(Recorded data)
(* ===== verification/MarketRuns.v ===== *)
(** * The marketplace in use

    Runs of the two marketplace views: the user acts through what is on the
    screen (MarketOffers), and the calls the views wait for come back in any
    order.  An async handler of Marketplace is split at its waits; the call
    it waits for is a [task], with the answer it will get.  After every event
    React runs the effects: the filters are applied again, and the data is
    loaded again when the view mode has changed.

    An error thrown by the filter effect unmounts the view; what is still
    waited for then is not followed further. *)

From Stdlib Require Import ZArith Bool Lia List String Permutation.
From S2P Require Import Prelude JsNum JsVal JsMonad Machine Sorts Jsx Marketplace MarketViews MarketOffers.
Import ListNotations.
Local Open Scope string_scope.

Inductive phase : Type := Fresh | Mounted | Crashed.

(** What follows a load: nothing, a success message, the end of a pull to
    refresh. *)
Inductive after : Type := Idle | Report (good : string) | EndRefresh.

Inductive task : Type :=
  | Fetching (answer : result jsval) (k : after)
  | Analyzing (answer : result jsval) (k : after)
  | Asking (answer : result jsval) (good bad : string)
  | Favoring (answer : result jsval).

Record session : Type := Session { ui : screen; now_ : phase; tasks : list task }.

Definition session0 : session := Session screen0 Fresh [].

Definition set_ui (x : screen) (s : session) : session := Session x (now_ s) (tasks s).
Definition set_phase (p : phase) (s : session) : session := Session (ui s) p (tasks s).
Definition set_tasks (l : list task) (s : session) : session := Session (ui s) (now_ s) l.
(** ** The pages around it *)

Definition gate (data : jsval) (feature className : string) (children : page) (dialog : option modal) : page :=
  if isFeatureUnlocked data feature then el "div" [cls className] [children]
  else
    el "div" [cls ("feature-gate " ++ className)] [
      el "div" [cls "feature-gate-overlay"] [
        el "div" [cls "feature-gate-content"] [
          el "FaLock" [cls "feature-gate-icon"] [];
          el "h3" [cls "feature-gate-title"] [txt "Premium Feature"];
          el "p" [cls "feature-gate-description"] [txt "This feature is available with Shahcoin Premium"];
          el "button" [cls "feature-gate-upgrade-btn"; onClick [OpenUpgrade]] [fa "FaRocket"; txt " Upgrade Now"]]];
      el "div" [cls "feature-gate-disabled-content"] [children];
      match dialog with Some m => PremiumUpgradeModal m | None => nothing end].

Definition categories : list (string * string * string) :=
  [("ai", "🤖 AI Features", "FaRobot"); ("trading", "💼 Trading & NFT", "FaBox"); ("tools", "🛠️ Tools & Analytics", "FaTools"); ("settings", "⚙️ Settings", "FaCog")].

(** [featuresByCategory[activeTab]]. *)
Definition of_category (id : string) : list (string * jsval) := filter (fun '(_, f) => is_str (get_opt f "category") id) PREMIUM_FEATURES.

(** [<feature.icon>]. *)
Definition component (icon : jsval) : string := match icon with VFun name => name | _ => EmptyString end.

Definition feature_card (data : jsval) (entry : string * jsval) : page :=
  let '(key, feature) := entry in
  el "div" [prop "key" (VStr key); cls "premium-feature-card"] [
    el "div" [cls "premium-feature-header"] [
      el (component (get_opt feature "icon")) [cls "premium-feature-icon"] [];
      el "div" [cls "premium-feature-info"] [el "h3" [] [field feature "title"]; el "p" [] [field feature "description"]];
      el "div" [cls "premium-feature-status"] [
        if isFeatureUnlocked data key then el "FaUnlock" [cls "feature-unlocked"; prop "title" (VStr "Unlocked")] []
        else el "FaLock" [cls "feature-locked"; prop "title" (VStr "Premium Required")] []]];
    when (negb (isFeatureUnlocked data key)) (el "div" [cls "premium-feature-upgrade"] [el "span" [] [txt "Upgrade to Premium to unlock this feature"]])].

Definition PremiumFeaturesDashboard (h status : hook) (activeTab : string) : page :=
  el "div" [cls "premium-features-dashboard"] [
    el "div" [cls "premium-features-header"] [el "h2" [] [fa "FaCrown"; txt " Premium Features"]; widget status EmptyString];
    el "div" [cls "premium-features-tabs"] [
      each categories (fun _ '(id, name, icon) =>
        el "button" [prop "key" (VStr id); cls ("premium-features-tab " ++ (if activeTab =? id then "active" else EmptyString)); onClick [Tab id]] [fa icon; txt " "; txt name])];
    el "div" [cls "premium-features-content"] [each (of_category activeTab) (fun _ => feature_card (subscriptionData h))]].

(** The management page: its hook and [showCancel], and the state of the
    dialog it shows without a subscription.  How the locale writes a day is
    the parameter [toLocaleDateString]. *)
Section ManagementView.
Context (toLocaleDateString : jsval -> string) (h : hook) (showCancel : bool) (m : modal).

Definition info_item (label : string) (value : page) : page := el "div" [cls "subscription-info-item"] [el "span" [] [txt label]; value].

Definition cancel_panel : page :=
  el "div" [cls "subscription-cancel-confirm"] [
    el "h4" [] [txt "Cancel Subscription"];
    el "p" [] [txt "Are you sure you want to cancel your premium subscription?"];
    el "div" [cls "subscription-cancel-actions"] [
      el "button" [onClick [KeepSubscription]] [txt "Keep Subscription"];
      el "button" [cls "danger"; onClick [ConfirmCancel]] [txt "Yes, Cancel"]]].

==

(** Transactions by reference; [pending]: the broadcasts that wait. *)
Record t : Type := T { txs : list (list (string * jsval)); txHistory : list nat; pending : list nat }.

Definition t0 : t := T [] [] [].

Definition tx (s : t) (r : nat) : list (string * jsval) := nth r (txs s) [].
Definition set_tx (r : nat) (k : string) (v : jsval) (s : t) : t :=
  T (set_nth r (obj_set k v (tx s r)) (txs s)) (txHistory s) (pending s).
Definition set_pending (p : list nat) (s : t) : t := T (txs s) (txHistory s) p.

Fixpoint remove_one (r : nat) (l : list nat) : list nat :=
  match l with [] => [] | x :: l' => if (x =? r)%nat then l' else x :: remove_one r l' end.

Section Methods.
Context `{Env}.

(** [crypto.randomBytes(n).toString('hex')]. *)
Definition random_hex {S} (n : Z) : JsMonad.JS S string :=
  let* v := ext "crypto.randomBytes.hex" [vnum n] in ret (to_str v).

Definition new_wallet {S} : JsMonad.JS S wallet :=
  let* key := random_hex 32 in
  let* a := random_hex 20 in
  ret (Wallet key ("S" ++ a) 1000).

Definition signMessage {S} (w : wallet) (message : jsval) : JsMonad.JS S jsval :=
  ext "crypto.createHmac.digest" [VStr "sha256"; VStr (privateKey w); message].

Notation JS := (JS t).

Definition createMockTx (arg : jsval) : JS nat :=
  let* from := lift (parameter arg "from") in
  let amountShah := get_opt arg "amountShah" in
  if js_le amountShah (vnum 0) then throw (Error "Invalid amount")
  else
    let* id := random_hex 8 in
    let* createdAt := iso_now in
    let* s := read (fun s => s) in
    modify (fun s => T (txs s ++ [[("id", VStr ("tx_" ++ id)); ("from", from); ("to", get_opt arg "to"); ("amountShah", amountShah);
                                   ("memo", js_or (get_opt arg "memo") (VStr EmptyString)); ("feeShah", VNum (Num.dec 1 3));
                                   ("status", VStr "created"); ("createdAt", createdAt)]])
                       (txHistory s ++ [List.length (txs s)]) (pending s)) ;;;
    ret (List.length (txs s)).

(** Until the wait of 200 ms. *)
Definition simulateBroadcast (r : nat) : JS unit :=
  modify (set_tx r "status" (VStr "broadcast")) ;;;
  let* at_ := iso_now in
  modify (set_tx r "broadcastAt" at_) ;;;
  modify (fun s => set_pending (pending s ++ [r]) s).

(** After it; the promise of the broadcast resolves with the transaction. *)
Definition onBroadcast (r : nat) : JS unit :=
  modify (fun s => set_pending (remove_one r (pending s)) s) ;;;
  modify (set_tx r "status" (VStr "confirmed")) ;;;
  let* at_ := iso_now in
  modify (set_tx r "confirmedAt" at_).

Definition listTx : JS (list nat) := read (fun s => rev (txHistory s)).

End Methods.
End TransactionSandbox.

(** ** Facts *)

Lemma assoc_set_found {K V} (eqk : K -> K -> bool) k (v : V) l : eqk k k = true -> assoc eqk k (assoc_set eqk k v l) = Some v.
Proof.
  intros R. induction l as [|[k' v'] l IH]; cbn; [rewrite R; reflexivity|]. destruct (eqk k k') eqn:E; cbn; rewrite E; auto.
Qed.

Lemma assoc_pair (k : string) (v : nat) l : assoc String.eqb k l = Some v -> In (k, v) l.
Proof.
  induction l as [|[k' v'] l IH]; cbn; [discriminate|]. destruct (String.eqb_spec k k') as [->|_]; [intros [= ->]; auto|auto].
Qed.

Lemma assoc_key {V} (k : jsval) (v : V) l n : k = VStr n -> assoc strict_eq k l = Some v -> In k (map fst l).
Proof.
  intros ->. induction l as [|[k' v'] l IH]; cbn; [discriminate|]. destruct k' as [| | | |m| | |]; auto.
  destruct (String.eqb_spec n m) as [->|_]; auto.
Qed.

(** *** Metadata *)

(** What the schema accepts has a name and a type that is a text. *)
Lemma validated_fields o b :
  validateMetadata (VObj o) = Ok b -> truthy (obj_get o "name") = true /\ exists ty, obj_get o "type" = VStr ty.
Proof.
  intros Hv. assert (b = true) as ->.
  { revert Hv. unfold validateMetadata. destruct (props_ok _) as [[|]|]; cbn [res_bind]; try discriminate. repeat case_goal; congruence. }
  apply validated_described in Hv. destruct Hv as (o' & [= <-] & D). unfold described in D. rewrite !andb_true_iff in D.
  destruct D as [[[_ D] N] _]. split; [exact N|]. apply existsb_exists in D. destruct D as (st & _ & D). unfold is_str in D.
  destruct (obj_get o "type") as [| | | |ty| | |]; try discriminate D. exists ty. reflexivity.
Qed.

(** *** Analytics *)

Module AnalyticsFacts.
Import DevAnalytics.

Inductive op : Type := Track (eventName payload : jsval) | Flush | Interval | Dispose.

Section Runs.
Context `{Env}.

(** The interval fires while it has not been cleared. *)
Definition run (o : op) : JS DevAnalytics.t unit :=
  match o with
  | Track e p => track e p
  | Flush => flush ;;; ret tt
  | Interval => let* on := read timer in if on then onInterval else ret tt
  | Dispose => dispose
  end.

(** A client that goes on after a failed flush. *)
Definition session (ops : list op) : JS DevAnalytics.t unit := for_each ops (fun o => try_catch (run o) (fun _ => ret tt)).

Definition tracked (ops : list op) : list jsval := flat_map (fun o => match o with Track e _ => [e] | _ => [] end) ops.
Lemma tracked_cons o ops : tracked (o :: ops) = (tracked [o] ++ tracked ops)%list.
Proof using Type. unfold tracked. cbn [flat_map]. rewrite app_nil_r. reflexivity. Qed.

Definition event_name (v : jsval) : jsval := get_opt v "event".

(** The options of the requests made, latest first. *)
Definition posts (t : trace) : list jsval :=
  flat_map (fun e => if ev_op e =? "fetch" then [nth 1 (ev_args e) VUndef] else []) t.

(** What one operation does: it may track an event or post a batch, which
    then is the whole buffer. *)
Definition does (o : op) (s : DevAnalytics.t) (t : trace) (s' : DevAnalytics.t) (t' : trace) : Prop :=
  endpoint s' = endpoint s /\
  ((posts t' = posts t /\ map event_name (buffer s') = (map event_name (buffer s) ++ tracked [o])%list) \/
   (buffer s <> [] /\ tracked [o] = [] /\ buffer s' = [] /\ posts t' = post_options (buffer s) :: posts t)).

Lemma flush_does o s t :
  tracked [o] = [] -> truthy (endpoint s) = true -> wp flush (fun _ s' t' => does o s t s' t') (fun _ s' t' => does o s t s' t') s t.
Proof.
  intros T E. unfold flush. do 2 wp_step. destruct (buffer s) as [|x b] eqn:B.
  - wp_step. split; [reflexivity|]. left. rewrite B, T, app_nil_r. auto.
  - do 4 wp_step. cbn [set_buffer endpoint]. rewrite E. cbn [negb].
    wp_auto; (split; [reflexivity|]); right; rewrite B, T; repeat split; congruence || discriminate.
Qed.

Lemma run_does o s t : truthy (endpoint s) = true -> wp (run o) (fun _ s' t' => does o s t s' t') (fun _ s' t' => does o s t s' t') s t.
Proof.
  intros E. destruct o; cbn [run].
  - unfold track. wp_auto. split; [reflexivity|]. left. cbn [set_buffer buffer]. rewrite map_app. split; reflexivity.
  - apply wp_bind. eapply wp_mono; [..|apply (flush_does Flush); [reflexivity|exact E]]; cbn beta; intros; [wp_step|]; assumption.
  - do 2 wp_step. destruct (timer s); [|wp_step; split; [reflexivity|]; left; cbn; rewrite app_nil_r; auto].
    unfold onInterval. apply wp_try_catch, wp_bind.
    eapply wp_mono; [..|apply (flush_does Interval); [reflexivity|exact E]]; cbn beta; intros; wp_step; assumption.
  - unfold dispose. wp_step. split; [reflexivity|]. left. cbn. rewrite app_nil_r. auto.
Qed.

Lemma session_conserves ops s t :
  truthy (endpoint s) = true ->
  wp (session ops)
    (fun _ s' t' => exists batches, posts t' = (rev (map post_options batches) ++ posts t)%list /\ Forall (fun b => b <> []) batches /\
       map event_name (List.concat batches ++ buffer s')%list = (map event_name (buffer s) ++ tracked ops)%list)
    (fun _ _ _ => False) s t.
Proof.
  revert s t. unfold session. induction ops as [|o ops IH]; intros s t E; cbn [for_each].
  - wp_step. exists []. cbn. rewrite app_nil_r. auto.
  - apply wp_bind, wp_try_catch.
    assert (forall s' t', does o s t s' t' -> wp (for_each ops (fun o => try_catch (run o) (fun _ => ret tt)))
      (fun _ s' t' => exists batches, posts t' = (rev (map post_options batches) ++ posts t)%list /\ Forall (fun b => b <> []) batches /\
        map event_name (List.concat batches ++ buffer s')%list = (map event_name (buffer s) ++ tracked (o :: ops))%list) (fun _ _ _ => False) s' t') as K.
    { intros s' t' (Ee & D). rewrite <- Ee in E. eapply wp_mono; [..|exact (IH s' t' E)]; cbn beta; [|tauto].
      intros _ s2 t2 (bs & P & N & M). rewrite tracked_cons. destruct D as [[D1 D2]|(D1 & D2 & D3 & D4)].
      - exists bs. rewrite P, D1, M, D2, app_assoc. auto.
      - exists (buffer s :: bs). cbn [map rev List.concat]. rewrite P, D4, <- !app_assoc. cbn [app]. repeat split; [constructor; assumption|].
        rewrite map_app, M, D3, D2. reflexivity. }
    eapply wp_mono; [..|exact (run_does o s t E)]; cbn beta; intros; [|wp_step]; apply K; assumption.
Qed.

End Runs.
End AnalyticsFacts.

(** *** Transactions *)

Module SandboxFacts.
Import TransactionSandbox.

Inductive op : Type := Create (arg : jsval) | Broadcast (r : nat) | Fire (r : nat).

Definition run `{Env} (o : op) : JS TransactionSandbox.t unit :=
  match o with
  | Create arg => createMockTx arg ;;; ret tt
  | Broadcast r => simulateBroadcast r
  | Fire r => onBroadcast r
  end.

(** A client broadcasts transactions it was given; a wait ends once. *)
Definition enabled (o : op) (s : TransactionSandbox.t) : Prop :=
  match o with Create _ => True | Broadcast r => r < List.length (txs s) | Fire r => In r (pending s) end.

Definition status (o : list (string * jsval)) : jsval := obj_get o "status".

• [ASSIGNED TASK]: From the records above, give again exactly the lines running from the line with "JS TransactionSandbox.t unit" to the line with "(** A client broadcasts", inclusive.

• [RESULT OF THIS TASK]:
Definition run `{Env} (o : op) : JS TransactionSandbox.t unit :=
  match o with
  | Create arg => createMockTx arg ;;; ret tt
  | Broadcast r => simulateBroadcast r
  | Fire r => onBroadcast r
  end.

(** A client broadcasts transactions it was given; a wait ends once. *)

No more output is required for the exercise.